Saved data entries:
(* ===== verification/EndpointProvisionerRuns.v ===== *)
(** Endpoint provisioners in any interleaving: what a call answers is the result of its own request
    (EndpointProvisioner over CoreReceiver.Provisioner and Correlation). *)

From Stdlib Require Import ZArith Lia.
From stdpp Require Import base list gmap relations strings.
From S2P Require Import Prelude GoStrconv GoEffects GoConc Errors Resource Sdt Validation Events Correlation.
From S2P Require CoreReceiver.
From S2P Require Import EndpointProvisioner.

Import CoreReceiver.Provisioner.

(** * Channels of the correlation table *)

(** What a channel holds was sent on it. *)
Definition buffered_was_sent (t : table) : Prop := ∀ c ch ev,
  channels t !! c = Some ch → ev ∈ chan_buf ch → (c, ev) ∈ sent t.

(** An operation keeps the number of channels and the counter. *)
Definition keeps (t t' : table) : Prop :=
  buffered_was_sent t' ∧ length (channels t') = length (channels t) ∧ correlationID t' = correlationID t.

Lemma keeps_trans t1 t2 t3 : keeps t1 t2 → keeps t2 t3 → keeps t1 t3.
Proof. intros (_ & H1 & H2) (H3 & H4 & H5). split; [done|]. by rewrite H4, H5. Qed.

Lemma deliver_keeps c ev t t' : deliver c ev t = Done tt t' → buffered_was_sent t → keeps t t'.
Proof.
  unfold deliver. destruct (channels t !! c) as [ch|] eqn:Hch; [|done].
  unfold chan_send. destruct (chan_closed ch); [done|]. case_decide; [|done].
  intros [= <-] Hb. split; [|simpl; by rewrite length_insert].
  intros c' ch' ev'. simpl. rewrite list_lookup_insert_Some, elem_of_app, list_elem_of_singleton.
  intros [(-> & <- & Hlt)|[Hne Hc']] Hin.
  - simpl in Hin. apply elem_of_app in Hin as [Hin|Hin]; [left; by eapply Hb|right].
    apply list_elem_of_singleton in Hin. congruence.
  - left. by eapply Hb.
Qed.

Lemma resolve_keeps id c ev t t' : (ClearCorrelation id ;;; deliver c ev) t = Done tt t' →
  buffered_was_sent t → keeps t t'.
Proof.
  unfold bind, ClearCorrelation, modify. intros Hd Hb.
  apply deliver_keeps in Hd; [|exact Hb]. exact Hd.
Qed.

Lemma handleEvent_keeps id err t t' : handleEvent id err t = Done tt t' → buffered_was_sent t → keeps t t'.
Proof.
  unfold handleEvent, bind at 1, get. destruct (correlation t !! id) as [c|].
  - intros H Hb. by apply resolve_keeps in H.
  - by intros [= <-] Hb.
Qed.

Lemma drain_keeps err order t t' : drain order err t = Done tt t' → buffered_was_sent t → keeps t t'.
Proof.
  revert t. induction order as [|[id c] order IH]; intros t; [by intros [= <-] Hb|].
  cbn [drain]. unfold bind at 1. unfold ClearCorrelation at 1, modify. unfold bind at 1.
  destruct (deliver c _ _) as [[] t1| |] eqn:Hd; [|done..]. intros Hr Hb.
  apply deliver_keeps in Hd; [|exact Hb]. eapply keeps_trans; [exact Hd|]. apply IH; [done|apply Hd].
Qed.
(** The outcomes in their order without repetitions; [addedOutcomes] are those before. *)
Fixpoint distinct_outcomes (settlementOutcomes addedOutcomes : list string) : list string :=
  match settlementOutcomes with
  | [] => []
  | settlementOutcome :: settlementOutcomes =>
      if bool_decide (settlementOutcome ∈ addedOutcomes)
      then distinct_outcomes settlementOutcomes addedOutcomes
      else settlementOutcome :: distinct_outcomes settlementOutcomes (settlementOutcome :: addedOutcomes)
  end.

(** Outcomes that are not supported are logged, and are kept so that Build fails. *)
Definition WithRequiredMessageOutcomeSupport (messageSettlementOutcomes : list string)
    : persistentMessageReceiverBuilderImpl → persistentMessageReceiverBuilderImpl :=
  put ReceiverPropertyPersistentMessageRequiredOutcomeSupport
    (Value (DString (join_commas (distinct_outcomes messageSettlementOutcomes [])))).

(** ** Build *)

(** What [construct] is given of the builder. *)
Record persistentMessageReceiverProps : Type := mkProps {
  flowProperties : list string;
  startupSubscriptions : list Subscription;
  endpoint : Queue;
  bufferHighwater : Z;
  bufferLowwater : Z;
  doCreateMissingResource : bool;
  doAutoAck : bool;
  stateChangeListener : option Listener;
}.

Definition bufferHighwaterDefault : Z := 50.
Definition bufferLowwaterDefault : Z := 40.

(** The first subscription of another type. *)
Fixpoint check_subscriptions (l : list Subscription) : option go_error :=
  match l with
  | [] => None
  | subscription :: l =>
      match checkPersistentMessageReceiverSubscriptionType subscription with
      | Some err => Some err
      | None => check_subscriptions l
      end
  end.
(** * Any number of goroutines *)

(** The operations of the application; the messages and events of the flow, the down event of the
    session, the event of a request, the end of the session, which answers the requests that are
    still known; the service going up or down; the goroutines of the receiver. *)
Inductive call : Type :=
| CallStart
| CallStartAsync
| CallTerminate
| CallTerminateAsync
| CallAddSubscription (subscription : Subscription)
| CallRemoveSubscription (subscription : Subscription)
| CallAddSubscriptionAsync (subscription : Subscription) (listener : bool)
| CallRemoveSubscriptionAsync (subscription : Subscription) (listener : bool)
| CallReceiveMessage (timer : bool)
| CallReceiveAsync (callback : option MessageHandler)
| CallSettle (msg : M + string) (outcome : string)
| CallAck (msg : M + string)
| CallReceiverInfo
| CallPause
| CallResume
| Message (m : M)
| FlowEvent (event : flow_event) (cause : option go_error) (listener : bool)
| DownEvent (cause : option go_error) (listener : bool)
| SubscriptionResult (id : nat) (err : option go_error)
| SessionEnds (err : go_error)
| ParentChange (up : bool)
| Handler (fuel : nat)
| ExecutorTurn
| Worker (i : nat).

Definition returning (p : rp (option go_error)) : rp answer :=
  let! err := p in PRet (Returned err).

Definition end_session (err : go_error) (s : receiver) : receiver :=
  foldr (λ id s, deliver_event id (Some err) s) s (elements (known_ids (correlations s))).
Lemma k_Pause K l : rstable K → kr K l Pause over.
Proof using Type.
  intros Hst. apply k_read; [done|]. intros st. case_decide; [done|].
  apply (k_drain_one doUnpause set_doUnpause); [constructor|done|]. k_field.
  apply (k_offer_one pauseInterrupt set_pauseInterrupt); [constructor|done..].
Qed.

Lemma k_Resume K l : rstable K → kr K l Resume over.
Proof using Type.
  intros Hst. apply k_read; [done|]. intros st. case_decide; [done|].
  apply (k_drain_one pauseInterrupt set_pauseInterrupt); [constructor|done|]. k_field.
  apply (k_offer_one doUnpause set_doUnpause); [constructor|done..].
Qed.

(** ** The context thread *)

Definition others_same (s s' : receiver) : Prop :=
  ∀ x, match x with Extra (ContextAt _) => True | _ => rheld s' x = rheld s x end.

Lemma p_conserves_context s s' c c' l :
  others_same s s' → context (past s) = c → c ≠ ContextFree → context (past s') = c' → c' ≠ ContextFree →
  conserves rheld s (own (Extra (ContextAt c) :: l)) s' (own (Extra (ContextAt c') :: l)).
Proof using Type.
  intros Hx Hc Hn Hc' Hn'. apply conserves_position; simpl; rewrite ?Hc, ?Hc'.
  - intros x Hx1 Hx2. specialize (Hx x).
    destruct x as [?|?|[c2| | | | |]]; try (rewrite Hx; lia). simpl. rewrite Hc, Hc'.
    repeat case_decide; try lia; exfalso; destruct_and?; congruence.
  - case_decide; lia.
  - by rewrite decide_True.
  - by rewrite decide_True.
  - intros Hne. rewrite decide_False; [done|]. intros [? _]. congruence.
Qed.

Lemma pk_context {V B} (f : receiver → act receiver V) c K l (k : V → rp B) Q :
  rstable K →
  (∀ s, pr_inv s → K s → context (past s) = c →
    match f s with
    | AOk v s' => pr_inv s' ∧ pr_move s s' ∧ others_same s s' ∧ ∃ c', context (past s') = c' ∧
        c' ≠ ContextFree ∧ kr K (Extra (ContextAt c') :: l) (k v) Q
    | ABlock => True
    | APanic _ => False
    end) → kr K (Extra (ContextAt c) :: l) (PAct f k) Q.
Proof using Type.
  intros Hst Hk. apply k_change; [done|]. intros s Hs Hf HK. destruct (p_fits_context _ _ _ Hf) as [Hc Hn].
  specialize (Hk s Hs HK Hc). destruct (f s) as [v s'| |]; [|done..].
  destruct Hk as (? & ? & Hx & c' & Hc' & Hn' & Hk). split_and!; [done..|]. eexists. split; [|exact Hk].
  by apply p_conserves_context.
Qed.

(** The invariant over the steps of a callback. *)
Lemma inv_verdict m v b p s : pr_inv s → context (past s) = Entered m → keeps v = b → v ≠ Pushed →
  p = bool_decide (v = Late ∨ v = Closed) → (v = Full → size ≤ length (chan_buf (buffer s))) →
  pr_inv (note (note_verdict m v (Decided m b p)) s).
Proof using Type.
  intros Hs Hc Hb Hv Hp Hfull.
  assert (length (chan_buf (buffer s)) ≤ length (verdict_as Pushed s)) as Hle.
  { rewrite (inv_fifo s Hs), length_app. lia. }
  destruct Hs. split; try assumption; unfold_inv; rewrite ?Hc in *; simpl in *; rewrite ?app_nil_r in *;
    try assumption.
  - rewrite decide_False, app_nil_r by done. done.
  - by rewrite inv_arrived0, fmap_app.
  - by rewrite fmap_app, inv_answered0, <-Hb.
  - assert (p = match v with Late | Closed => true | _ => false end) as -> by (subst p; by destruct v).
    rewrite !length_app. destruct v; simpl in *; try done; lia.
  - clear Hp. rewrite (decide_False _ _ Hv), app_nil_r. case_decide as Hf; [|by intros Hn; apply inv_full0; rewrite app_nil_r in Hn].
    specialize (Hfull Hf). lia.
Qed.

Lemma inv_pushed m s : pr_inv s → context (past s) = Entered m → length (chan_buf (buffer s)) < size →
  chan_closed (buffer s) = false →
  pr_inv (note (note_verdict m Pushed (Decided m true false))
    (set_buffer (mkChan (chan_cap (buffer s)) (chan_buf (buffer s) ++ [m]) false) s)).
Proof using Type.
  intros Hs Hc Hl Ho. destruct Hs. split; try assumption; unfold_inv; rewrite ?Hc in *; simpl in *;
    rewrite ?app_nil_r in *; try assumption; try done.
  - by rewrite inv_fifo0, <-app_assoc.
  - rewrite length_app. simpl. lia.
  - by rewrite inv_arrived0, fmap_app.
  - by rewrite fmap_app, inv_answered0.
  - intros Hf. rewrite length_app. specialize (inv_full0 Hf). lia.
  - by intros [? _]%inv_flag0; congruence.
  - by intros ?%inv_bufferClosed0; congruence.
  - by intros _; apply inv_open0.
  - intros n Hn. destruct (inv_reported0 n Hn). congruence.
  - intros x Hx. specialize (inv_before0 x Hx). by destruct x.
Qed.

→ Assigned task:
Retype exactly the lines of the data above that fall between the line with "(** The first" and the line with "session, the event", inclusive, and add nothing.

→ Answer for the task:
(** The first subscription of another type. *)
Fixpoint check_subscriptions (l : list Subscription) : option go_error :=
  match l with
  | [] => None
  | subscription :: l =>
      match checkPersistentMessageReceiverSubscriptionType subscription with
      | Some err => Some err
      | None => check_subscriptions l
      end
  end.
(** * Any number of goroutines *)

(** The operations of the application; the messages and events of the flow, the down event of the
    session, the event of a request, the end of the session, which answers the requests that are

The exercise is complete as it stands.